Besondere Obliegenheiten einzelner Vorstandsmitglieder

(1)   Der Obmann ist der höchste Vereinsfunktionär. Ihm obliegt die Vertretung des Vereines, insbesondere nach außen, gegenüber Behörden und dritten Personen. Er führt den Vorsitz in der Generalversammlung und im Vorstand. Bei Gefahr im Verzug ist er berechtigt, auch in Angelegenheiten, die in den Wirkungsbereich der Generalversammlung oder des Vorstandes fallen, unter eigener Verantwortung selbständig Anordnungen zu treffen; diese bedürfen jedoch der nachträglichen Genehmigung durch das zuständige Vereinsorgan.

(2)   Der Schriftführer hat den Obmann bei der Führung der Vereinsgeschäfte zu unterstützen. Ihm obliegt die Führung der Protokolle der Generalversammlung und des Vorstandes.

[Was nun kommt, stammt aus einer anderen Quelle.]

(* ===== verification/Machine.v ===== *)
(** * The whole machine

    The complete instruction set of [aivm_step] (src/src/aivm_vm.c), and the system of
    a VM with the threads it has started: the threads of ASYNC_CALL take turns with
    their owner in any order.  An instruction that joins a thread is only run when the
    thread has returned: before, it has no step here, as the owner waits. *)

From S2P Require Import Prelude Types Program Syscalls Vm Memory Lifecycle Stack Control Step CollectorSafety.
From S2P Require Import TextOps NodeOps Tasks AsyncCalls WorkerTasks CallSys.

Section Machine.

Context `{Host} `{Addresses} `{Threads} `{WorkerRuntime} `{Clock}.

(** System calls, tasks, parallel contexts and workers. *)
Definition task_op (p : AivmProgram) (i : AivmInstruction) : option (M unit) :=
  match opcode i with
  | AIVM_OP_CALL_SYS => Some (op_call_sys (operand_int i))
  | AIVM_OP_ASYNC_CALL => Some (op_async_call p (operand_int i))
  | AIVM_OP_ASYNC_CALL_SYS => Some (op_async_call_sys (operand_int i))
  | AIVM_OP_AWAIT => Some op_await
  | AIVM_OP_PAR_BEGIN => Some (op_par_begin (operand_int i))
  | AIVM_OP_PAR_FORK => Some op_par_fork
  | AIVM_OP_PAR_JOIN => Some (op_par_join (operand_int i))
  | AIVM_OP_PAR_CANCEL => Some op_par_cancel
  | AIVM_OP_WORKER_REF => Some (op_worker_ref p (operand_int i))
  | AIVM_OP_WORKER_RUN => Some (op_worker_run p)
  | AIVM_OP_TASK_CANCEL => Some op_task_cancel
  | AIVM_OP_WORKER_RUN_ALL => Some (op_worker_run_all p (operand_int i))
  | AIVM_OP_WORKER_TASK_AT => Some op_worker_task_at
  | _ => None
  end.

(** The switch over the opcodes. *)
Definition execute (p : AivmProgram) (i : AivmInstruction) : option (M unit) :=
  match control_op p i with
  | Some m => Some m
  | None =>
      match text_op i with
      | Some m => Some m
      | None => match node_op i with Some m => Some m | None => task_op p i end
      end
  end.

(** ** Threads *)

Definition running_thread (c : AivmBytecodeWorkerContext AivmVm) : bool := ctx_started c && negb (ctx_done c).

(** A turn of one of the threads of the VM, or of a thread of one of its workers. *)
Inductive thread_step : AivmVm -> AivmVm -> Prop :=
  | thread_turns s i c c' :
      context_at s i = Some c -> running_thread c = true -> thread_turn execute c = Some c' ->
      thread_step s (set_context i (Some c') s)
  | thread_nested s i c w' :
      context_at s i = Some c -> thread_step (ctx_worker c) w' ->
      thread_step s (set_context i (Some (set_worker w' c)) s).

Inductive system_step : AivmVm -> AivmVm -> Prop :=
  | system_owner s s' : aivm_step execute s = Next s' -> system_step s s'
  | system_thread s s' : thread_step s s' -> system_step s s'.

Inductive system_steps : AivmVm -> AivmVm -> Prop :=
  | system_done s : system_steps s s
  | system_more s s1 s2 : system_step s s1 -> system_steps s1 s2 -> system_steps s s2.

(** ** Schedules

    A schedule says whose turn it is: the owner's ([[]]) or that of the thread at a
    path of context indices. *)
Fixpoint take_turn (path : list Z) (s : AivmVm) : option AivmVm :=
  match path with
  | [] => match aivm_step execute s with Next s' => Some s' | _ => None end
  | i :: inner =>
      match context_at s i with
      | None => None
      | Some c =>
          match inner with
          | [] => if running_thread c then (fun c' => set_context i (Some c') s) <$> thread_turn execute c else None
          | _ => (fun w' => set_context i (Some (set_worker w' c)) s) <$> take_turn inner (ctx_worker c)
          end
      end
  end.

Fixpoint run_schedule (schedule : list (list Z)) (s : AivmVm) : option AivmVm :=
  match schedule with
  | [] => Some s
  | path :: rest => s' ← take_turn path s; run_schedule rest s'
  end.

Lemma turn_thread_step path : path <> [] -> forall s s', take_turn path s = Some s' -> thread_step s s'.
Proof.
  induction path as [|i inner IH]; [done|]. intros _ s s'. cbn [take_turn]. destruct (context_at s i) as [c|] eqn:Ec; [|done].
  destruct inner as [|j inner].
  - destruct (running_thread c) eqn:Er; [|done]. destruct (thread_turn execute c) as [c'|] eqn:Et; [|done]. intros [= <-]. by eapply thread_turns.
  - destruct (take_turn (j :: inner) (ctx_worker c)) as [w'|] eqn:Et; [|done]. intros [= <-]. eapply thread_nested; [done|]. by apply IH.
Qed.

Lemma schedule_steps schedule : forall s s', run_schedule schedule s = Some s' -> system_steps s s'.
Proof.
  induction schedule as [|path rest IH]; intros s s'; cbn [run_schedule]; [intros [= <-]; constructor|].
  destruct (take_turn path s) as [s1|] eqn:E; [|done]. cbn. intros Hr. apply (system_more _ s1); [|by apply IH]. destruct path as [|i inner].
  - apply system_owner. cbn in E. destruct (aivm_step execute s); [by injection E as <-|done|done].
  - apply system_thread. by apply (turn_thread_step (i :: inner)).
Qed.

(** The instruction set is complete. *)
Lemma execute_total p i : is_Some (execute p i).
Proof. unfold execute, control_op, text_op, node_op, task_op. destruct (opcode i); by eexists. Qed.

Lemma execute_cases p i m : execute p i = Some m ->
  control_op p i = Some m \/ text_op i = Some m \/ node_op i = Some m \/ task_op p i = Some m.
Proof.
  unfold execute. destruct (control_op p i); [by left|]. destruct (text_op i); [by right; left|].
  destruct (node_op i); [by do 2 right; left|by do 3 right].
Qed.

End Machine.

(3)   Der Kassier ist für die ordnungsgemäße Geldgebarung des Vereines verantwortlich.

(4)   Schriftliche Ausfertigungen und Bekanntmachungen des Vereines, insbesondere den Verein verpflichtende Urkunden, sind vom Obmann und vom Schriftführer, sofern sie jedoch Geldangelegenheiten betreffen, vom Obmann und vom Kassier gemeinsam zu unterfertigen.

(5)   Im Falle der Verhinderung treten an die Stelle des Obmannes, des Schriftführers und des Kassiers ihre Stellvertreter.

 

§ 14

Die Rechnungsprüfer

(1)   Die zwei Rechnungsprüfer werden von der Generalversammlung auf die Dauer von 2 Jahren gewählt. Eine Wiederwahl ist möglich.

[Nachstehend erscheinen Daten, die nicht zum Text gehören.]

(* ===== verification/TaskFrame.v ===== *)
(** * What does not touch the tasks

    The collectors, the arenas and all instructions but those of Tasks.v,
    AsyncCalls.v, WorkerTasks.v and CallSys.v leave the tables of tasks, contexts and
    system calls alone: a collection only moves the results of the tasks. *)

From S2P Require Import Prelude Types Program Syscalls Numeric Vm Memory Lifecycle Stack Map Control ControlSafety Step Strings Bytes NumberText Roots Pairs NodeGc NodeCreate NodeRoom Collector CollectorSafety.
From S2P Require Import TextOps NodeOps Tasks.

(** A task without its result. *)
Definition task_core (t : AivmCompletedTask) : AivmCompletedTask := set_result t VVoid.

Definition tasks_view (s : AivmVm) :=
  (program s, runtime_profile s, task_table s, map task_core (completed_tasks s), zlen (par_values s)).

Definition apart {A} (m : M A) : Prop := stays tasks_view m.

Lemma apart_ret {A} (a : A) : apart (ret a).
Proof. by intros s. Qed.

Lemma apart_get : apart get.
Proof. by intros s. Qed.

Lemma apart_gets {A} (f : AivmVm -> A) : apart (gets f).
Proof. by intros s. Qed.

Lemma apart_fail {A} : apart (@fail A).
Proof. by intros s. Qed.

Lemma apart_undef {A} : apart (@undef A).
Proof. by intros s. Qed.

Lemma apart_check {A} (o : option A) : apart (check o).
Proof. intros s. by destruct o. Qed.

Lemma apart_throw {A} e d : apart (@throw A e d).
Proof. by intros s. Qed.

Lemma apart_throw_unless {A} e d : apart (@throw_unless_error A e d).
Proof. intros s. unfold throw_unless_error. by case_bool_decide. Qed.

Lemma apart_alloc `{Host} size : apart (alloc size).
Proof. by intros s. Qed.

Lemma apart_snapshot `{Host} : apart snapshot.
Proof. by intros s. Qed.

Lemma apart_modify g : (forall s, tasks_view (g s) = tasks_view s) -> apart (modify g).
Proof. apply stays_modify. Qed.

Lemma apart_bind {A B} (m : M A) (f : A -> M B) : apart m -> (forall a, apart (f a)) -> apart (bind m f).
Proof. apply stays_bind. Qed.

Lemma apart_or_else {A} (m h : M A) : apart m -> apart h -> apart (or_else m h).
Proof.
  intros Hm Hh s. unfold or_else. specialize (Hm s). destruct (m s) as [a s1|s1|]; [done| |done].
  specialize (Hh s1). destruct (h s1); congruence.
Qed.

Lemma apart_of_visit {A} (r : visit A) : apart (of_visit r).
Proof. by apply stays_of_visit. Qed.

Lemma apart_or_fail {A} (o : option (option A)) : apart (or_fail o).
Proof. intros s. unfold or_fail. by destruct o as [[]|]. Qed.

Lemma apart_walk {A B} part update (F : visitor B A) acc :
  (forall l s, length l = length (part s) -> tasks_view (update l s) = tasks_view s) -> apart (walk part update F acc).
Proof.
  intros Hu s. unfold walk. pose proof (visit_list_length F (part s) acc) as Hl.
  destruct (visit_list F acc (part s)) as [l [a|e d|]]; [by apply Hu| |done]. cbn in Hl. by rewrite <- (Hu l s Hl).
Qed.

Create HintDb apart.
#[export] Hint Resolve apart_ret apart_get apart_gets apart_fail apart_undef apart_check apart_throw apart_throw_unless
  apart_alloc apart_snapshot apart_of_visit apart_or_fail : apart.
#[export] Hint Extern 1 (apart (modify _)) => (apply apart_modify; intros ?; first [reflexivity | by repeat case_match]) : apart.

(** Through the structure of a computation; [apart_unfold] opens definitions as well. *)
Ltac apart_step :=
  first
    [ solve [eauto 3 with apart]
    | apply apart_bind; [|intros ?]
    | apply apart_or_else
    | progress cbv beta zeta
    | match goal with |- apart (if ?b then _ else _) => destruct b end
    | match goal with |- apart (match ?x with _ => _ end) => destruct x end
    | match goal with |- apart (let '_ := ?x in _) => destruct x end
    | solve [intros s; cbv beta; case_bool_decide; done] ].

Ltac head_of t := lazymatch t with ?f _ => head_of f | _ => t end.

Ltac apart_unfold := match goal with |- apart ?m => let h := head_of m in unfold h end.

Ltac apart_all := repeat first [apart_step | apart_unfold].

(** ** Collections *)

Lemma set_tasks_part_core l s : length l = length (tasks_part s) -> tasks_view (set_tasks_part l s) = tasks_view s.
Proof.
  intros Hl. unfold tasks_view, set_tasks_part. cbn. f_equal. f_equal. unfold tasks_part in Hl. rewrite length_map in Hl.
  revert l Hl. induction (completed_tasks s) as [|t ts IH]; intros [|v l] Hl; try done. cbn. f_equal. apply IH. by injection Hl.
Qed.

Lemma set_par_core l s : length l = length (par_values s) -> tasks_view (set_par_values l s) = tasks_view s.
Proof. intros Hl. unfold tasks_view, zlen. cbn. by rewrite Hl. Qed.

#[export] Hint Extern 1 (apart (walk _ _ _ _)) =>
  (apply apart_walk; first [by intros | apply set_tasks_part_core | apply set_par_core]) : apart.

Lemma apart_walk_nodes a live t : apart (walk_nodes a live t).
Proof. intros s. unfold walk_nodes. by destruct (relocate_nodes _ _ _ _ _ _) as [[nds attrs] [t'|e d|]]. Qed.

#[export] Hint Resolve apart_walk_nodes : apart.

Section Host.

Context `{Host}.

Lemma apart_compact_pairs : apart aivm_vm_compact_scratch_pairs.
Proof. apart_all. Qed.

Lemma apart_compact_nodes extra : apart (aivm_vm_compact_node_arenas_with_map extra).
Proof. apart_all. Qed.

Lemma apart_rebuild_index : apart aivm_vm_rebuild_string_intern_index.
Proof. apart_all. Qed.

Lemma apart_compact_strings : apart aivm_compact_string_arena.
Proof. pose proof apart_rebuild_index. apart_all. Qed.

Lemma apart_compact_bytes : apart aivm_compact_bytes_arena.
Proof. apart_all. Qed.

#[local] Hint Resolve apart_compact_pairs apart_compact_nodes apart_compact_strings apart_compact_bytes : apart.

Lemma apart_collect nodes bytes : apart (collect_safe_point_internal nodes bytes).
Proof. apart_all. Qed.

Lemma apart_try_grow_nodes n a c : apart (aivm_vm_try_grow_node_arenas n a c).
Proof. apart_all. Qed.

#[local] Hint Resolve apart_collect apart_try_grow_nodes : apart.

Lemma apart_return_safe_point : apart vm_return_safe_point.
Proof. apart_all. Qed.

(** ** The arenas *)

Lemma apart_grow_strings fuel : forall needed, apart (grow_string_limit fuel needed).
Proof. induction fuel as [|fuel IH]; intros needed; cbn [grow_string_limit]; apart_all. Qed.

Lemma apart_grow_bytes fuel : forall needed, apart (grow_bytes_limit fuel needed).
Proof. induction fuel as [|fuel IH]; intros needed; cbn [grow_bytes_limit]; apart_all. Qed.

#[local] Hint Resolve apart_grow_strings apart_grow_bytes : apart.

Lemma apart_string_alloc size : apart (aivm_string_arena_alloc size).
Proof. apart_all. Qed.

Lemma apart_remember offset input : apart (remember_string_in_index offset input).
Proof. apart_all. Qed.

Lemma apart_store_text content n : apart (store_text content n).
Proof. pose proof apart_string_alloc. pose proof apart_remember. apart_all. Qed.

#[local] Hint Resolve apart_string_alloc apart_store_text : apart.

Lemma apart_copy_string p : apart (aivm_vm_copy_string_to_arena p).
Proof. apart_all. Qed.

Lemma apart_copy_range p n : apart (aivm_vm_copy_string_range_to_arena p n).
Proof. apart_all. Qed.

Lemma apart_copy_splice p n q k : apart (aivm_vm_copy_string_splice_to_arena p n q k).
Proof. apart_all. Qed.

Lemma apart_bytes_alloc size : apart (aivm_bytes_arena_alloc size).
Proof. apart_all. Qed.

#[local] Hint Resolve apart_copy_string apart_copy_range apart_copy_splice apart_bytes_alloc : apart.

(** ** Nodes *)

Lemma apart_snapshot_attrs xs : apart (snapshot_attrs xs).
Proof. induction xs as [|x xs IH]; cbn [snapshot_attrs]; apart_all. Qed.

Lemma apart_attr_texts xs : apart (attr_texts xs).
Proof. induction xs as [|x xs IH]; cbn [attr_texts]; apart_all. Qed.

Lemma apart_store_attrs xs : forall slot, apart (store_attrs slot xs).
Proof. induction xs as [|x xs IH]; intros slot; cbn [store_attrs]; apart_all. Qed.

Lemma apart_child_slots hs : forall slot, apart (check_child_slots slot hs).
Proof. induction hs as [|x hs IH]; intros slot; cbn [check_child_slots]; apart_all. Qed.

#[local] Hint Resolve apart_snapshot_attrs apart_attr_texts apart_store_attrs apart_child_slots : apart.

Lemma apart_node_room n k src : apart (node_room n k src).
Proof. apart_all. Qed.

Lemma apart_write_node kind id attrs src : apart (write_node kind id attrs src).
Proof. apart_all. Qed.

#[local] Hint Resolve apart_node_room apart_write_node : apart.

Lemma apart_create_node kind id attrs src : apart (aivm_vm_create_node_record kind id attrs src).
Proof. apart_all. Qed.

#[local] Hint Resolve apart_create_node : apart.

Lemma apart_create_pair v1 v2 : apart (aivm_vm_create_scratch_pair v1 v2).
Proof. apart_all. Qed.

Lemma apart_push v : apart (aivm_stack_push v).
Proof. apart_all. Qed.

Lemma apart_pop : apart aivm_stack_pop.
Proof. apart_all. Qed.

#[local] Hint Resolve apart_create_pair apart_push apart_pop : apart.

Lemma apart_value_node v : apart (create_runtime_node_from_value v).
Proof. apart_all. Qed.

#[local] Hint Resolve apart_value_node apart_return_safe_point : apart.

(** ** Instructions *)

Lemma apart_layout n p target args : forall i seen, apart (layout_loop n p target args i seen).
Proof. induction n as [|n IH]; intros i seen; cbn [layout_loop]; apart_all. Qed.

Lemma apart_slots {A} count (slots : list A) start capacity message : forall i, apart (copy_slots count slots start i capacity message).
Proof. induction count as [|n IH]; intros i; cbn [copy_slots]; apart_all. Qed.

Lemma apart_pop_children argc : forall children, apart (pop_children argc children).
Proof. induction argc as [|n IH]; intros children; cbn [pop_children]; apart_all. Qed.

#[local] Hint Resolve apart_layout apart_slots apart_pop_children : apart.

(** The instructions of the other components. *)
Lemma apart_control p i m : control_op p i = Some m -> apart m.
Proof. unfold control_op. destruct (opcode i); intros [= <-]; apart_all. Qed.

Lemma apart_text `{Addresses} i m : text_op i = Some m -> apart m.
Proof. unfold text_op. destruct (opcode i); intros [= <-]; apart_all. Qed.

Lemma apart_node i m : node_op i = Some m -> apart m.
Proof. unfold node_op. destruct (opcode i); intros [= <-]; apart_all. Qed.

End Host.

#[export] Hint Resolve apart_collect apart_string_alloc apart_copy_string apart_bytes_alloc apart_create_node apart_create_pair
  apart_push apart_pop apart_value_node apart_layout : apart.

(2)   Den Rechnungsprüfern obliegt die laufende Geschäftskontrolle und die Oberprüfung des Rechnungsabschlusses. Sie haben der Generalversammlung über das Ergebnis der Oberprüfung zu berichten.

(3)   Im Übrigen gelten für die Rechnungsprüfer die Bestimmungen des § 11 sinngemäß.

 

§ 15

Das Schiedsgericht

(1)   In allen aus dem Vereinsverhältnis entstehenden Streitigkeiten entscheidet, sofern nicht die ordentlichen Gerichte zuständig sind, das Schiedsgericht.

(2)   Das Schiedsgericht setzt sich aus fünf ordentlichen Vereinsmitgliedern zusammen. Es wird derart gebildet, dass jeder Streitteil innerhalb von sieben Tagen dem Vorstand zwei Mitglieder als Schiedsrichter namhaft macht. Diese wählen mit Stimmenmehrheit einen Vorsitzenden des Schiedsgerichtes. Bei Stimmengleichheit entscheidet unter den Vorgeschlagenen das Los.

(3)   Das Schiedsgericht fällt seine Entscheidung bei Anwesenheit aller seiner Mitglieder mit einfacher Stimmenmehrheit. Es entscheidet nach bestem Wissen und Gewissen. Seine Entscheidungen sind vereinsintern endgültig.

 

§ 16

Auflösung des Vereines

(1)   Die freiwillige Auflösung des Vereines kann nur in einer zu diesem Zweck einberufenen außerordentlichen Generalversammlung und nur mit Zweidrittelmehrheit der abgegebenen gültigen Stimmen beschlossen werden.

(2)   Diese Generalversammlung hat auch - sofern Vereinsvermögen vorhanden ist – über die Liquidation zu beschließen. Insbesondere hat sie einen Liquidator zu berufen und Beschluss darüber zu fassen, wem dieser das nach Abdeckung der Passiven verbleibende Vereinsvermögen zu übertragen hat. Dieses Vermögen soll, soweit dies möglich und erlaubt ist, einer Organisation zufallen, die gleiche oder ähnliche Zwecke wie dieser Verein verfolgt.